Pudiera decirse que las movilizaciones antisistémicas plantean más bien una «superación» del capitalismo que nos acercaría otra vez a su etapa keynesiana, en algunos de sus aspectos: ampliación de la democracia, recursos mejor distribuidos y economía distributiva, inversiones sociales (educación, salud y vivienda) y, tal vez, restricción de los abusivos márgenes de ganancia reinantes. La idea, en síntesis, de que el desarrollo depende del pleno empleo y del gasto público. En todo caso, los destrozos del neocapitalismo están a la vista y son, a no dudarlo, causa principal de la movilización generalizada en contra de la actual fase del sistema; todo indicaría, sin embargo, que en favor de sus retoques reformistas y no por su abolición revolucionaria.

En México, en sentido estricto, el programa de las amplias izquierdas se acerca mucho más a las tesis esenciales del keynesianismo que a las del socialismo como objetivo, sin negar que las ideas del socialismo pudieran abrirse paso en el futuro.

Las batallas en contra del capitalismo neoliberal, sumadas a la exigencia de una democracia radical y auténtica, fechan al mediano plazo al sistema imperial encabezado por Estados Unidos. Esto no significa que hará crisis pasado mañana, sino que se verá sometido a múltiples presiones internas y externas, y a hechos objetivos de alcance mundial, que terminarán por mellar sus dientes más afilados, como los de la administración Bush.
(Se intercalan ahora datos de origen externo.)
(** The queue, the ropes its messages point to, by the place of the pointer, and the
    [pp] of the packet writer of each queue writer. *)
Record PtState := MkPtState {
  pt_it : ItState;
  pt_ropes : gmap addr Rope;
  pt_pp : gmap positive addr;
}.

Lemma Forall2_impl_elem {A B} (P Q : A → B → Prop) l k : Forall2 P l k → (∀ x y, x ∈ l → P x y → Q x y) → Forall2 Q l k.
Proof.
  induction 1 as [|x y l k Hxy _ IH]; intros HPQ; constructor.
  - apply HPQ; [left|done].
  - apply IH. intros u v Hu. apply HPQ. by right.
Qed.

Section Passthru.
Context `{RopeLib} (new : gset positive → positive).

(** PacketBase::open, the message. *)
Definition passthru_open (st : PtState) (p : positive) : res PtState :=
  '(pp, it) ← itqOpen new (pt_it st) p PASSTHRU_ID SIZEOF_PacketPassthru;
  Ok (MkPtState it (pt_ropes st) (<[p := pp]> (pt_pp st))).

(** PacketBase::send of the finished packet [r], by way of the queue. *)
Definition passthru_send (st : PtState) (p : positive) (r : Rope) : res PtState :=
  pp ← deref (pt_pp st !! p);
  let ropes := <[pp := rope_transfer rope_none r]> (pt_ropes st) in
  it ← send (pt_it st) p false;
  Ok (MkPtState it ropes (pt_pp st)).

(** PacketPassthru::read, and the rope. *)
Definition passthru_read (st : PtState) (h : addr) : res Rope :=
  pp ← itqRead (pt_it st) (Some h) SIZEOF_PacketPassthru;
  deref (pt_ropes st !! pp).

(** ServiceThread::recvPassthru: send it on, if there is a connection. *)
Definition recvPassthru (st : PtState) (h : addr) (pc : PacketConnection) : res PacketConnection :=
  if c_selectFd (ps_conn (pc_side pc)) then
    r ← passthru_read st h;
    '(pc, _) ← pkt_send_blocks pc r true;
    Ok pc
  else Ok pc.

(** ** In order *)

Context (new_fresh : ∀ D, new D ∉ D).

(** The states of a queue that carries packets, with the packets sent on it and not
    yet given back. *)
Inductive pt_reach : PtState → aqueue → list Rope → Prop :=
| pt_init ths : pt_reach (MkPtState (it_init ths) ∅ ∅) (AQueue [] None ∅) []
| pt_open st a rs p st' pp a' : pt_reach st a rs → it_allowed (pt_it st) a (IOpen p PASSTHRU_ID SIZEOF_PacketPassthru) →
    passthru_open st p = Ok st' → pt_pp st' !! p = Some pp →
    it_spec (pt_it st') a (IOpen p PASSTHRU_ID SIZEOF_PacketPassthru) (OPtr pp) a' → pt_reach st' a' rs
| pt_send st a rs p r st' a' : pt_reach st a rs → passthru_send st p r = Ok st' →
    it_spec (pt_it st') a (ISend p false) ODone a' → pt_reach st' a' (rs ++ [r])
| pt_other st a rs o out it' a' : pt_reach st a rs → it_allowed (pt_it st) a o → it_step new (pt_it st) o = Ok (out, it') →
    it_spec it' a o out a' → match o with IRegister _ | IWait | IRead _ _ => True | _ => False end →
    pt_reach (MkPtState it' (pt_ropes st) (pt_pp st)) a' rs
| pt_release st a r rs h it' a' : pt_reach st a (r :: rs) → it_allowed (pt_it st) a (IRelease h) →
    it_step new (pt_it st) (IRelease h) = Ok (ODone, it') → it_spec it' a (IRelease h) ODone a' →
    pt_reach (MkPtState it' (pt_ropes st) (pt_pp st)) a' rs.

(** Where the pointer of a message is. *)
Definition contents (m : amsg) : option addr := am_ptrs m !! 1%nat.

Record pt_inv (st : PtState) (a : aqueue) (rs : list Rope) : Prop := PtInv {
  pi_reach : it_reach new (pt_it st) a;
  pi_held : Forall2 (λ m r, am_sizes m !! 1%nat = Some SIZEOF_PacketPassthru ∧ ∃ pp, contents m = Some pp ∧ pt_ropes st !! pp = Some r) (q_held a) rs;
  pi_open : ∀ p m, q_open a !! p = Some m → am_sizes m !! 1%nat = Some SIZEOF_PacketPassthru ∧ am_writer m = p ∧
    ∃ pp, contents m = Some pp ∧ pt_pp st !! p = Some pp ∧ (∀ m', m' ∈ q_held a → contents m' ≠ Some pp) ∧
      (∀ q m', q ≠ p → q_open a !! q = Some m' → contents m' ≠ Some pp);
}.

Lemma contents_region m pp : contents m = Some pp → am_sizes m !! 1%nat = Some SIZEOF_PacketPassthru → (pp, SIZEOF_PacketPassthru) ∈ regions m.
Proof. intros E1 E2. apply list_elem_of_lookup. exists 1%nat. unfold regions. apply lookup_zip_Some. done. Qed.

(** A pointer that was just handed out is not that of another message. *)
Lemma good_ptr_new s a pp m q : good_ptr s a (pp, SIZEOF_PacketPassthru) → m ∈ pending a q → am_sizes m !! 1%nat = Some SIZEOF_PacketPassthru → contents m ≠ Some pp.
Proof.
  intros [_ G] Hm Hs E. specialize (G q m (pp, SIZEOF_PacketPassthru) Hm (contents_region m pp E Hs)). unfold apart, SIZEOF_PacketPassthru in G. cbn in G.
  destruct G as [?|[?|?]]; [done|lia..].
Qed.

Lemma Forall2_held_sizes st a rs m : pt_inv st a rs → m ∈ q_held a → am_sizes m !! 1%nat = Some SIZEOF_PacketPassthru.
Proof. intros [_ F _] Hm. apply list_elem_of_lookup in Hm as [i Ei]. destruct (Forall2_lookup_l _ _ _ _ _ F Ei) as (r & _ & ? & _). done. Qed.

Lemma pt_inv_open st a rs p st' pp a' : pt_inv st a rs → it_allowed (pt_it st) a (IOpen p PASSTHRU_ID SIZEOF_PacketPassthru) →
  passthru_open st p = Ok st' → pt_pp st' !! p = Some pp →
  it_spec (pt_it st') a (IOpen p PASSTHRU_ID SIZEOF_PacketPassthru) (OPtr pp) a' → pt_inv st' a' rs.
Proof.
  intros I A E Epp Sp. pose proof (λ m, Forall2_held_sizes st a rs m I) as Sz. destruct I as [R F O]. unfold passthru_open in E.
  apply bind_Ok_inv in E as ([x it'] & E0 & E). injection E as <-. cbn in Epp. rewrite lookup_insert_eq in Epp. assert (x = pp) as -> by congruence. clear Epp. cbn [pt_it] in Sp. pose proof Sp as (h & len & w & -> & _ & _ & _ & _ & G).
  assert (Eno : q_open a !! p = None) by apply A.
  split.
  - eapply reach_step; [exact R|exact A| |exact Sp]. cbn [it_step pt_it]. by rewrite E0, bind_Ok.
  - exact F.
  - intros q m. cbn [q_open with_open]. destruct (decide (q = p)) as [->|Nq].
    + rewrite lookup_insert_eq. intros [= <-]. split_and!; [done..|]. eexists. split; [done|]. cbn [pt_pp]. rewrite lookup_insert_eq. split_and!; [done| |].
      * intros m' Hm'. eapply good_ptr_new; [exact G|by apply pending_held|by apply Sz].
      * intros q m' Nq Em'. cbn in Em'. rewrite lookup_insert_ne in Em' by done. eapply good_ptr_new; [exact G|by apply pending_open|]. by apply (O q m').
    + rewrite lookup_insert_ne by done. intros Em. destruct (O q m Em) as (S1 & W1 & x & C1 & P1 & H1 & N1). split_and!; [done..|].
      exists x. cbn [pt_pp]. rewrite lookup_insert_ne by done. split_and!; [done..|]. intros q' m' Nq'. cbn. destruct (decide (q' = p)) as [->|].
      * rewrite lookup_insert_eq. intros [= <-] [= Ex]. subst x. by eapply (good_ptr_new _ _ _ m q G); [by apply pending_open|..].
      * rewrite lookup_insert_ne by done. by apply N1.
Qed.

Lemma pt_inv_send st a rs p r st' a' : pt_inv st a rs → passthru_send st p r = Ok st' →
  it_spec (pt_it st') a (ISend p false) ODone a' → pt_inv st' a' (rs ++ [r]).
Proof.
  intros [R F O] E Sp. unfold passthru_send in E. apply bind_Ok_inv in E as (y & E0 & E). apply bind_Ok_inv in E as (it' & E1 & E). injection E as <-. cbn [pt_it] in Sp. pose proof Sp as (m & Em & ->).
  destruct (O p m Em) as (S1 & W1 & x & C1 & P1 & H1 & N1). rewrite P1 in E0. assert (y = x) as -> by (cbn in E0; congruence). rewrite rope_transfer_all. split.
  - eapply reach_step; [exact R| | |exact Sp]; [by exists m|]. cbn [it_step pt_it]. by rewrite E1, bind_Ok.
  - unfold q_held, sent_msg. cbn [q_cur q_sent]. rewrite app_assoc. apply Forall2_app.
    + eapply Forall2_impl_elem; [exact F|]. intros m' r' Hm' [S' (y & Cy & Ry)]. split; [done|]. exists y. split; [done|]. cbn [pt_ropes].
      rewrite lookup_insert_ne; [done|]. intros ->. by apply (H1 m').
    + constructor; [|done]. split; [done|]. exists x. cbn [pt_ropes]. by rewrite lookup_insert_eq.
  - intros q m'. unfold sent_msg, q_held. cbn [q_open q_cur q_sent pt_pp]. intros [Nq Em']%lookup_delete_Some.
    destruct (O q m' Em') as (S2 & W2 & y & C2 & P2 & H2 & N2). split_and!; [done..|]. exists y. split_and!; [done..| |].
    + rewrite app_assoc. intros m2 [Hm2|Hm2]%elem_of_app; [by apply H2|]. apply list_elem_of_singleton in Hm2 as ->. by apply (N2 p).
    + intros q' m2 Nq' [_ Em2]%lookup_delete_Some. by apply (N2 q').
Qed.

Lemma pt_inv_other st a rs o out it' a' : pt_inv st a rs → it_allowed (pt_it st) a o → it_step new (pt_it st) o = Ok (out, it') →
  it_spec it' a o out a' → match o with IRegister _ | IWait | IRead _ _ => True | _ => False end →
  pt_inv (MkPtState it' (pt_ropes st) (pt_pp st)) a' rs.
Proof.
  intros [R F O] A E Sp Ho. assert (it_reach new it' a') as R' by (by eapply reach_step).
  assert (q_held a' = q_held a ∧ q_open a' = q_open a) as [Eh Eo].
  { destruct o as [r|p ID SZ|p n|p sig| |h SZ|h], out as [|q|x|[h'|]]; cbn in Sp, A; try done.
    - by subst.
    - destruct Sp as (m & ms & hd & Es & _ & -> & _). unfold q_held. by rewrite Es, A.
    - destruct Sp as [_ ->]. done.
    - by destruct Sp as [-> _]. }
  split; [done|by rewrite Eh|]. rewrite Eh, Eo. exact O.
Qed.

Lemma pt_inv_release st a r rs h it' a' : pt_inv st a (r :: rs) → it_allowed (pt_it st) a (IRelease h) →
  it_step new (pt_it st) (IRelease h) = Ok (ODone, it') → it_spec it' a (IRelease h) ODone a' →
  pt_inv (MkPtState it' (pt_ropes st) (pt_pp st)) a' rs.
Proof.
  intros [R F O] A E Sp. assert (it_reach new it' a') as R' by (by eapply reach_step). destruct A as (m & Em & _). cbn in Sp. subst a'.
  unfold q_held in *. rewrite Em in *. cbn [opt app] in *. inversion F as [|? ? ? ? F1 F2]; subst. split; [done|done|].
  intros p m' Em'. destruct (O p m' Em') as (S1 & W1 & x & C1 & P1 & H1 & N1). split_and!; [done..|]. exists x. split_and!; [done..| |done].
  intros m2 Hm2. apply H1. by right.
Qed.

Lemma pt_reach_inv st a rs : pt_reach st a rs → pt_inv st a rs.
Proof.
  induction 1.
  - split; [constructor|constructor|done].
  - by eapply pt_inv_open.
  - by eapply pt_inv_send.
  - by eapply pt_inv_other.
  - by eapply pt_inv_release.
Qed.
Hay una necesidad innegable de transformación al interior de Estados Unidos, pero claramente estamos ante un proceso histórico y no ante hechos que ocurrirán de la noche a la mañana. Crisis de la hegemonía actual pero no necesariamente del sistema, y menos final, cuando por otra parte actúan ya conforme a las reglas del capitalismo más ortodoxo grandes países que históricamente, como se quiera ver, han formado parte de las filas del «socialismo real».